Tuesday June 02, by Jerome F. Keating Ph.D.

Tomorrow we commemorate the massacre at Tiananmen Square, a massacre that many pretend never happened and others wish would go away so they could go on making money off the tainted goods of China. For those who live in the democratic nation of Taiwan, it is particularly poignant because the country to our west has designs on our economy and our nation. Similarly as there are those who wish that Tiananmen Square would go away, so there are those that wish the 23 million people of Taiwan's wish to preserve their democratic nation would go away. Such people also want only to go on making money with China.

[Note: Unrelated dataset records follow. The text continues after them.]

(* ===== verification/Scheduler.v ===== *)
(** * The scheduler (src/src/runtime/scheduler.rs)

    The event loop of a context: timers, the cancellation scope of the current
    request, the channels of its WebSockets, and the tasks that run its
    operations and answer the guest. The host operations and their results are
    parameters. *)

From stdpp Require Import base list gmap strings relations.
From Stdlib Require Import ZArith Lia.
From S2P Require Import Prelude.

Module Scheduler.

Definition CallbackId := Z.
Definition StreamId := Z.
Definition WebSocketId := Z.

Definition CANCELLED : string := "Operation cancelled".
Definition PANICKED : string := "invoke: the host function panicked".
Definition STORAGE_FAILED : string := "a storage write of the Durable Object failed".

Section Host.

(** What the host answers, by type. *)
Context {Storage Kv Database D1 Invoke Response Socket : Type}.
Context (storage_error : string -> Storage) (kv_error : string -> Kv)
        (database_error : string -> Database) (invoke_error : string -> Invoke).

(** [D1Error] by its kind, message and statement. *)
Inductive D1ErrorKind := Interrupted | Unavailable.
Context (d1_error : D1ErrorKind -> string -> D1).

Inductive OperationResult :=
| RHttp (r : result Response string)
| RAck
| RStorage (r : Storage)
| RKv (r : Kv)
| RDatabase (r : Database)
| RD1 (r : D1)
| RWebSocket (r : result Socket string)
| RImages
| RInvoke (r : Invoke)
| RObjectStorage
| RUpgrade (response : Response) (socket : Socket).

(** ** Operation tasks *)

Inductive CallbackMessage :=
| ExecuteTimeout (id : CallbackId)
| ExecuteInterval (id : CallbackId)
| FetchError (id : CallbackId) (e : string)
| FetchStreamingSuccess (id : CallbackId) (r : Response) (stream : StreamId)
| BindingUpgrade (id : CallbackId) (r : Response) (ws : WebSocketId)
| StorageResult (id : CallbackId) (r : Storage)
| KvResult (id : CallbackId) (r : Kv)
| DatabaseResult (id : CallbackId) (r : Database)
| D1Result (id : CallbackId) (r : D1)
| InvokeResult (id : CallbackId) (r : Invoke).

(** The operations a guest awaits, with the promise each settles. *)
Inductive Call :=
| FetchStreaming (id : CallbackId)
| BindingFetch (id : CallbackId)
| BindingStorage (id : CallbackId)
| BindingKv (id : CallbackId)
| BindingDatabase (id : CallbackId)
| BindingInvoke (id : CallbackId)
| BindingD1 (id : CallbackId)
| BindingWorker (id : CallbackId)
| BindingDurableObject (id : CallbackId).
(* ===== verification/WebSockets.v ===== *)
(** * WebSocket tasks (src/src/runtime/scheduler.rs)

    The task of one socket: [run_websocket] connects, [run_server_websocket]
    waits for the upgrade, and [pump_websocket] moves messages. A run is the
    sequence of what its [select!] yields. *)

From stdpp Require Import base list strings.
From Stdlib Require Import ZArith Lia.
From S2P Require Import Prelude Scheduler.

Module WebSockets.
Import Scheduler.

Inductive End_ := Client | Server.

(** Messages to the peer, and events for the guest. *)
Inductive Outgoing := Msg (m : string) | CloseFrame (code : Z) (reason : string).
Inductive Incoming :=
| Text (m : string)
| Binary (bytes : list Z)
| Closed (code : Z) (reason : string)
| Failed (e : string).  (* [WebSocketIncoming::Error] *)

(** What the [select!] of a socket task can yield. [Peer None] is a dropped
    connection, [Command None] a dropped command channel. *)
Inductive input :=
| Cancel
| Connected (r : result unit string)
| Upgraded (r : result unit unit)
| Command (c : option WebSocketCommand)
| Peer (m : option Incoming).

Inductive phase :=
| Connecting                                                    (* [run_websocket] *)
| Opening (upgrade : bool) (accepted : bool) (early : list string) (* [run_server_websocket] *)
| Pumping (end_ : End_) (accepted : bool)                       (* [pump_websocket] *)
| Over.

Record Task := mkTask {
  at_ : phase;
  to_peer : list Outgoing;
  to_guest : list Incoming;
  connected : list (result unit string)
}.

Definition client : Task := mkTask Connecting [] [] [].
Definition server : Task := mkTask (Opening false false []) [] [] [].

Definition to (t : Task) (p : phase) : Task := mkTask p (to_peer t) (to_guest t) (connected t).
Definition out (t : Task) (m : list Outgoing) : Task :=
  mkTask (at_ t) (to_peer t ++ m) (to_guest t) (connected t).
Definition tell (t : Task) (m : Incoming) : Task :=
  mkTask (at_ t) (to_peer t) (to_guest t ++ [m]) (connected t).
Definition settle (t : Task) (r : result unit string) : Task :=
  mkTask (at_ t) (to_peer t) (to_guest t) (connected t ++ [r]).

Definition is_closed (m : Incoming) : bool := match m with Closed _ _ => true | _ => false end.

(** The loop of [pump_websocket]. *)
Definition pump_websocket (t : Task) (e : End_) (accepted : bool) (i : input) : option Task :=
  match i with
  | Cancel =>
      let (code, reason) := match e with
                            | Client => (1001%Z, CANCELLED)
                            | Server => (1011%Z, "The worker stopped"%string)
                            end in
      Some (to (tell (out t [CloseFrame code reason]) (Closed 1006 reason)) Over)
  | Command None => Some (to t Over)
  | Command (Some Attach) => Some t
  | Command (Some Accept) => Some (to t (Pumping e true))
  | Command (Some (Send m)) => Some (out t [Msg m])
  | Command (Some (Close code reason)) =>
      Some (to (tell (out t [CloseFrame code reason]) (Closed code reason)) Over)
  | Peer m =>
      if accepted then
        let incoming := default (Closed 1006 EmptyString) m in
        Some (if is_closed incoming then to (tell t incoming) Over else tell t incoming)
      else None
  | _ => None
  end.

(** The loop of [run_server_websocket]. *)
Definition run_server_websocket (t : Task) (upgrade accepted : bool) (early : list string) (i : input)
  : option Task :=
  match i with
  | Cancel => Some (to (tell t (Closed 1006 CANCELLED)) Over)
  | Upgraded r =>
      if upgrade then
        match r with
        | Ok _ => Some (to (out t (Msg <$> early)) (Pumping Server accepted))
        | Err _ => Some (to (tell t (Closed 1006 "The client did not upgrade")) Over)
        end
      else None
  | Command (Some Attach) => Some (to t (Opening true accepted early))
  | Command (Some Accept) => Some (to t (Opening upgrade true early))
  | Command (Some (Send m)) => Some (to t (Opening upgrade accepted (early ++ [m])))
  | Command (Some (Close code reason)) => Some (to (tell t (Closed code reason)) Over)
  | Command None => Some (to (tell t (Closed 1006 "The response did not carry the socket")) Over)
  | _ => None
  end.

(** [run_websocket], up to its pump. *)
Definition run_websocket (t : Task) (i : input) : option Task :=
  match i with
  | Cancel => Some (to (settle t (Err CANCELLED)) Over)
  | Connected (Ok _) => Some (to (settle t (Ok tt)) (Pumping Client false))
  | Connected (Err e) => Some (to (settle t (Err e)) Over)
  | _ => None
  end.

Definition step (t : Task) (i : input) : option Task :=
  match at_ t with
  | Connecting => run_websocket t i
  | Opening upgrade accepted early => run_server_websocket t upgrade accepted early i
  | Pumping e accepted => pump_websocket t e accepted i
  | Over => None
  end.

Fixpoint run (t : Task) (inputs : list input) : option Task :=
  match inputs with [] => Some t | i :: rest => t' ← step t i; run t' rest end.

(** ** Invariant *)

(** What the guest asked to send, in its order. *)
Definition sends (inputs : list input) : list string :=
  omap (fun i => match i with Command (Some (Send m)) => Some m | _ => None end) inputs.

Definition waiting (p : phase) : list string :=
  match p with Opening _ _ early => early | _ => [] end.

Definition accepting (p : phase) : bool :=
  match p with Connecting => false | Opening _ a _ | Pumping _ a => a | Over => false end.

Definition accepts (inputs : list input) : bool :=
  existsb (fun i => match i with Command (Some Accept) => true | _ => false end) inputs.

(** At most one close frame or close event, after everything else. *)
Definition last_frame (l : list Outgoing) : Prop := l = [] \/ exists code reason, l = [CloseFrame code reason].
Definition last_event (l : list Incoming) : Prop := l = [] \/ exists code reason, l = [Closed code reason].

Record task_wf (seen : list input) (t : Task) (msgs : list string) (frame : list Outgoing)
    (told closing : list Incoming) : Prop := {
  wf_peer : to_peer t = (Msg <$> msgs) ++ frame;
  wf_guest : to_guest t = told ++ closing;
  wf_told : Forall (fun m => is_closed m = false) told;
  wf_frame : last_frame frame;
  wf_closing : last_event closing;
  wf_open : at_ t <> Over -> frame = [] /\ closing = [] /\ msgs ++ waiting (at_ t) = sends seen;
  wf_prefix : msgs `prefix_of` sends seen;
  wf_accept : accepts seen = false -> accepting (at_ t) = false /\ told = [];
  wf_settled : length (connected t) <= 1 /\
    match at_ t with Connecting => connected t = [] | _ => True end
}.

Lemma sends_snoc seen i :
  sends (seen ++ [i]) = sends seen ++ match i with Command (Some (Send m)) => [m] | _ => [] end.
Proof. unfold sends. rewrite omap_app. f_equal. by destruct i as [| | |[[]|]|]. Qed.

Lemma accepts_snoc seen i :
  accepts (seen ++ [i]) = accepts seen || match i with Command (Some Accept) => true | _ => false end.
Proof. unfold accepts. rewrite existsb_app. simpl. by rewrite orb_false_r. Qed.

Lemma prefix_snoc (l k r : list string) : l `prefix_of` k -> l `prefix_of` k ++ r.
Proof. intros H. etransitivity; [exact H|]. by apply prefix_app_r. Qed.

(** The task goes on, having sent [ms] and told the guest [xs]. *)
Lemma wf_goes_on seen i t t' msgs frame told closing ms xs :
  task_wf seen t msgs frame told closing -> at_ t <> Over ->
  to_peer t' = to_peer t ++ (Msg <$> ms) -> to_guest t' = to_guest t ++ xs -> Forall (fun m => is_closed m = false) xs ->
  at_ t' <> Over ->
  ms ++ waiting (at_ t') = waiting (at_ t) ++ match i with Command (Some (Send m)) => [m] | _ => [] end ->
  (accepts (seen ++ [i]) = false -> accepting (at_ t') = accepting (at_ t) /\
     (accepting (at_ t) = false -> xs = [])) ->
  length (connected t') <= 1 -> match at_ t' with Connecting => connected t' = [] | _ => True end ->
  task_wf (seen ++ [i]) t' (msgs ++ ms) [] (told ++ xs) [].
Proof.
  intros [Hp Hg Ht Hf Hc Ho Hpre Ha Hs] Hov Ep Eg Hxs Hov' Hw Hacc Hl Hc'.
  destruct (Ho Hov) as (-> & -> & Hsend). rewrite app_nil_r in Hp, Hg.
  split; rewrite ?app_nil_r.
  - by rewrite Ep, Hp, fmap_app.
  - by rewrite Eg, Hg.
  - by apply Forall_app.
  - by left.
  - by left.
  - intros _. split_and!; [done|done|]. rewrite sends_snoc, <-Hsend, <-!app_assoc. by rewrite Hw.
  - rewrite sends_snoc, <-Hsend, <-app_assoc, <-Hw. apply prefix_app. by apply prefix_app_r.
  - intros Hn. destruct (Hacc Hn) as [-> Hx]. rewrite accepts_snoc in Hn. apply orb_false_iff in Hn as [Hn _].
    destruct (Ha Hn) as [Hf' ->]. split; [done|]. by rewrite Hx.
  - done.
Qed.

(** The task ends, with a last frame and a last event. *)
Lemma wf_ends seen i t t' msgs frame told closing f c :
  task_wf seen t msgs frame told closing -> at_ t <> Over -> at_ t' = Over ->
  to_peer t' = to_peer t ++ f -> to_guest t' = to_guest t ++ c -> last_frame f -> last_event c ->
  length (connected t') <= 1 ->
  task_wf (seen ++ [i]) t' msgs f told c.
Proof.
  intros [Hp Hg Ht Hf Hc Ho Hpre Ha Hs] Hov Hov' Ep Eg Hlf Hle Hl.
  destruct (Ho Hov) as (-> & -> & Hsend). rewrite app_nil_r in Hp, Hg.
  split; try done.
  - by rewrite Ep, Hp.
  - by rewrite Eg, Hg.
  - rewrite sends_snoc. by apply prefix_snoc.
  - rewrite accepts_snoc, Hov'. intros [Hn _]%orb_false_iff. split; [done|]. by apply Ha.
  - rewrite Hov'. done.
Qed.

Definition good (seen : list input) (t : Task) : Prop :=
  exists msgs frame told closing, task_wf seen t msgs frame told closing.

Lemma last_frame_one code reason : last_frame [CloseFrame code reason].
Proof. right. eauto. Qed.
Lemma last_event_one code reason : last_event [Closed code reason].
Proof. right. eauto. Qed.

(** The two ways a step goes, by what it sent and told. *)
Ltac goes_on Hwf ms xs :=
  eexists _, _, _, _; eapply (wf_goes_on _ _ _ _ _ _ _ _ ms xs Hwf); simpl; rewrite ?app_nil_r;
    try done; try (by repeat constructor); try (rewrite accepts_snoc; simpl; rewrite orb_true_r; done); try lia.
Ltac ends Hwf f c :=
  eexists _, _, _, _; eapply (wf_ends _ _ _ _ _ _ _ _ f c Hwf); simpl; rewrite ?app_nil_r;
    auto using last_frame_one, last_event_one; try (by left); try done; try lia.

Lemma step_good seen t i t' : good seen t -> step t i = Some t' -> good (seen ++ [i]) t'.
Proof.
  intros (msgs & frame & told & closing & Hwf) H.
  pose proof (wf_settled _ _ _ _ _ _ Hwf) as [Hlen Hcon].
  destruct t as [ph peer guest con]. unfold step in H. simpl in *.
  destruct ph as [|up acc early|e acc|]; [| | |done].
  - subst con. destruct i as [|[u|e]|r|c|m]; simplify_eq/=.
    + ends Hwf (@nil Outgoing) (@nil Incoming).
    + goes_on Hwf (@nil string) (@nil Incoming).
    + ends Hwf (@nil Outgoing) (@nil Incoming).
  - destruct i as [|r|r|[[| |m|code reason]|]|m]; simplify_eq/=.
    + ends Hwf (@nil Outgoing) [Closed 1006 CANCELLED].
    + destruct up; [|done]. destruct r; simplify_eq.
      * goes_on Hwf early (@nil Incoming).
      * ends Hwf (@nil Outgoing) [Closed 1006 "The client did not upgrade"].
    + goes_on Hwf (@nil string) (@nil Incoming).
    + goes_on Hwf (@nil string) (@nil Incoming).
    + goes_on Hwf (@nil string) (@nil Incoming).
    + ends Hwf (@nil Outgoing) [Closed code reason].
    + ends Hwf (@nil Outgoing) [Closed 1006 "The response did not carry the socket"].
  - destruct i as [|r|r|[[| |m|code reason]|]|m]; simplify_eq/=.
    + destruct e; simplify_eq.
      * ends Hwf [CloseFrame 1001 CANCELLED] [Closed 1006 CANCELLED].
      * ends Hwf [CloseFrame 1011 "The worker stopped"] [Closed 1006 "The worker stopped"].
    + goes_on Hwf (@nil string) (@nil Incoming).
    + goes_on Hwf (@nil string) (@nil Incoming).
    + goes_on Hwf [m] (@nil Incoming).
    + ends Hwf [CloseFrame code reason] [Closed code reason].
    + ends Hwf (@nil Outgoing) (@nil Incoming).
    + destruct acc; [|done]. destruct m as [[m|b|code reason|e']|]; simplify_eq/=.
      * goes_on Hwf (@nil string) [Text m].
      * goes_on Hwf (@nil string) [Binary b].
      * ends Hwf (@nil Outgoing) [Closed code reason].
      * goes_on Hwf (@nil string) [Failed e'].
      * ends Hwf (@nil Outgoing) [Closed 1006 EmptyString].
Qed.

Lemma run_good inputs : forall seen t t',
  good seen t -> run t inputs = Some t' -> good (seen ++ inputs) t'.
Proof.
  induction inputs as [|i rest IH]; simpl; intros seen t t' Hg H.
  - injection H as <-. by rewrite app_nil_r.
  - destruct (step t i) as [t1|] eqn:E; simpl in H; [|done].
    replace (seen ++ i :: rest) with ((seen ++ [i]) ++ rest) by by rewrite <-app_assoc.
    eapply IH; [|exact H]. by eapply step_good.
Qed.

Lemma start_good t : t = client \/ t = server -> good [] t.
Proof.
  intros [-> | ->]; exists [], [], [], []; split; simpl; try done; try (by left); by split; [lia|].
Qed.

(** A socket task keeps its promises to both ends: the peer gets a prefix of
    what the guest sent, in order, messages sent before the upgrade first, then
    at most one close frame; the guest gets messages and errors only after it
    accepted, then at most one close event; and a connect is answered at most once. *)
Theorem websocket_task_keeps_order t0 inputs t :
  t0 = client \/ t0 = server -> run t0 inputs = Some t ->
  exists msgs frame told closing,
    to_peer t = (Msg <$> msgs) ++ frame /\ last_frame frame /\ msgs `prefix_of` sends inputs /\
    to_guest t = told ++ closing /\ Forall (fun m => is_closed m = false) told /\ last_event closing /\
    (accepts inputs = false -> told = []) /\ length (connected t) <= 1.
Proof.
  intros Ht H. destruct (run_good inputs [] t0 t (start_good t0 Ht) H)
    as (msgs & frame & told & closing & [? ? ? ? ? _ ? Ha [? _]]).
  exists msgs, frame, told, closing. split_and!; try done. intros Hn. by apply Ha.
Qed.

(** A pair that sends before its upgrade, then talks, then is cancelled. *)
Definition demo_inputs : list input :=
  [Command (Some (Send "early")); Command (Some Attach); Command (Some Accept); Upgraded (Ok tt);
   Command (Some (Send "late")); Peer (Some (Text "hello")); Cancel].

Lemma websocket_task_keeps_order_witness :
  exists t, run server demo_inputs = Some t /\ exists msgs frame told closing,
    to_peer t = (Msg <$> msgs) ++ frame /\ last_frame frame /\ msgs `prefix_of` sends demo_inputs /\
    to_guest t = told ++ closing /\ Forall (fun m => is_closed m = false) told /\ last_event closing /\
    (accepts demo_inputs = false -> told = []) /\ length (connected t) <= 1.
Proof.
  eexists. split; [reflexivity|].
  exact (websocket_task_keeps_order server demo_inputs _ (or_intror eq_refl) eq_refl).
Defined.

End WebSockets.
(* ===== verification/Timers.v ===== *)
(** * Guest timers (src/src/runtime/bindings/timers.rs, async_context.rs)

    The timer functions of the guest with their callback table, the natives they
    call, the async context frame, and their way through the scheduler and back:
    [setTimeout] fills the table and sends a message, the event loop of Scheduler.v
    answers when the timer is due, and [__executeTimer] runs what the table has. The
    table is also what a body pump waits in for room (src/src/js/stream_body.js,
    [writable]). A reset empties it ([clearGuestState] of [make_clear]).

    The guest uses the functions it is given. What it passes them and what its
    callbacks do is a [script]. *)

From stdpp Require Import base list gmap strings.
From Stdlib Require Import ZArith QArith Lia.
From S2P Require Import Prelude Scheduler.

Local Open Scope Z_scope.

Module Timers.
Import Scheduler.

(** ** JavaScript numbers *)

(** The value of [Number(x)]. A finite number is a rational. *)
Inductive number := NaN | Infinite (negative : bool) | Finite (q : Q).

Definition is_integer (n : number) : option Z :=
  match n with
  | Finite q => if (Qnum q mod Zpos (Qden q) =? 0) then Some (Qnum q / Zpos (Qden q)) else None
  | _ => None
  end.

(** [__coerceDelay]; [Math.trunc] rounds towards zero. *)
Definition __coerceDelay (delay : number) : Z :=
  match delay with
  | Finite q => if 0 <? Qnum q then Z.quot (Qnum q) (Zpos (Qden q)) else 0
  | _ => 0
  end.

(** ** The guest *)

(** The async context: no frame, or one of the guest. *)
Definition Frame := option Z.

(** What a piece of guest code does, in order, and whether it ends by throwing. An
    argument that [queueMicrotask] cannot call is [None]. *)
Inductive script := Script (ops : list op) (throws : bool)
with op :=
| OTimeout (delay : number) (callback : script)
| OInterval (interval : number) (callback : script)
| OClear (id : number)
| OMicrotask (callback : option script)
| OFrame (f : Frame)
| OWritable (stream : StreamId).

(** An entry of [__timerCallbacks]: the closure of [__inSettingFrame], or the
    [resolve] of a pump that waits for room. *)
Inductive entry := Callback (frame : Frame) (callback : script) | Resolve.

(** What waits in the table. *)
Inductive kind := Timeout | Interval | Room.

(** What is recorded of a run: an entry is made in the table (under a frame), its
    message is sent, it is cleared, its callback starts (in the frame it sees), its
    pump is woken, the table is reset. *)
Inductive note :=
| TSet (id : Z) (k : kind) (f : Frame)
| TScheduled (id : Z)
| TClear (id : Z)
| TRan (id : Z) (f : Frame)
| TWoken (id : Z)
| TReset.
Definition plain (h : HeadersInit) : list (Str * Str) :=
  match h with
  | PlainHeaders o => o
  | HeadersObject pairs => foldl (fun o kv => set_key o (fst kv) (snd kv)) [] pairs
  end.

Record Normalized := mkNormalized {
  n_url : Str;
  n_method : Str;
  n_headers : list (Str * Str);
  n_body : option Body
}.

(** [__normalizeFetchInput]; [no_options] stands for a missing second argument. *)
Definition no_options : Options := mkOptions None None None.

Definition __normalizeFetchInput (input : Input) (options : option Options) : Normalized :=
  let o := default no_options options in
  match input with
  | IRequest r =>
      mkNormalized (rq_url r) (or_else (o_method o) (or_else (Some (rq_method r)) GET))
        (plain (default (rq_headers r) (o_headers o)))
        (match o_body o with
         | Some b => b
         | None => if rq_bodyUsed r then None else rq_body r
         end)
  | IUrl s | IOther s =>
      mkNormalized s (or_else (o_method o) GET) (plain (default (PlainHeaders []) (o_headers o)))
        (default None (o_body o))
  end.

End Fetch.

(** [result.set(chunk, offset)] *)
Definition set_at (a : list Z) (offset : nat) (chunk : list Z) : list Z :=
  take offset a ++ chunk ++ drop (offset + length chunk) a.

(** [__bufferBody] on the chunks its reader yields, typed arrays of bytes. *)
Definition __bufferBody (chunks : list (list Z)) : list Z :=
  let total := foldl (fun sum c => (sum + length c)%nat) 0%nat chunks in
  fst (foldl (fun '(r, offset) c => (set_at r offset c, (offset + length c)%nat)) (replicate total 0, 0%nat) chunks).

(** ** Clock and console *)

(** [performance_now], in microseconds; [elapsed] is what the clock says. *)
Definition performance_now (elapsed : Z) : Z := elapsed / 100 * 100.

Inductive LogLevel := LError | LWarn | LInfo | LDebug | LTrace.

Definition console_log (level : Z) : LogLevel :=
  match level with 0 => LError | 1 => LWarn | 2 => LInfo | 3 => LDebug | 4 => LTrace | _ => LInfo end.

Inductive console_method := CLog | CInfo | CWarn | CError | CDebug | CTrace.

(** The level and the text [console.x(...args)] hands to the host; [format] is
    [__formatArg]. *)
Definition console {Arg} (format : Arg -> Str) (m : console_method) (args : list Arg) : LogLevel * Str :=
  (console_log (match m with CLog | CInfo => 2 | CWarn => 1 | CError => 0 | CDebug => 3 | CTrace => 4 end),
   match format <$> args with
   | [] => []
   | a :: l => foldl (fun s a => s ++ 32 :: a) a l
   end).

There are many articles commemorating this event, I reference below an excerpt from the banned novelist Ma Jian in the Guardian; I saw it on the website of a friend Richard Berger, www.pekingduck.org The link is www.guardian.co.uk/world/2009/jun/02/tianamen-square-protests-1989-china

"It happened right here," he told me, "just by these white railings. A tank charged down Changan Avenue, and sprayed tear gas into the air. There was a big crowd of us. We were coughing and choking. We rushed on to the pavement, and I was squashed back against these railings. A girl dropped to her knees. I was grasping the railings with one hand to stop myself falling and with the other I offered her a handkerchief and told her to use it as a mask. Just as I was leaning over to hand it to her, another tank roared up and careered into us. Thirteen people were crushed to death but I only lost my arm. The tank commander knew exactly what he was doing." He stared down at the patch of asphalt at his feet and then glanced nervously at the police vans parked on the other side of the road. It was rush hour; cars and taxis were streaming past us.

What a terrifying experience, I said, gripping the white railings.

"Yes, it was," he replied quite calmly. "But I wasn't truly afraid until I saw Deng Xiaoping on television, telling the martial law troops: Foreigners say that we opened fire, and that I admit, but to claim that army tanks drove over unarmed citizens, that is a disgraceful slur. My scalp tightened. I was a living witness to the truth. What if one day they came to get me? "For two years I never dared go out at night, I never spoke about what happened. Policemen came to interrogate me almost every day, but none of us ever mentioned the tanks. Every anniversary of 4 June, the police would come to my house with pillows and mattresses and sleep on my bedroom floor. Just to stop me speaking to foreign journalists."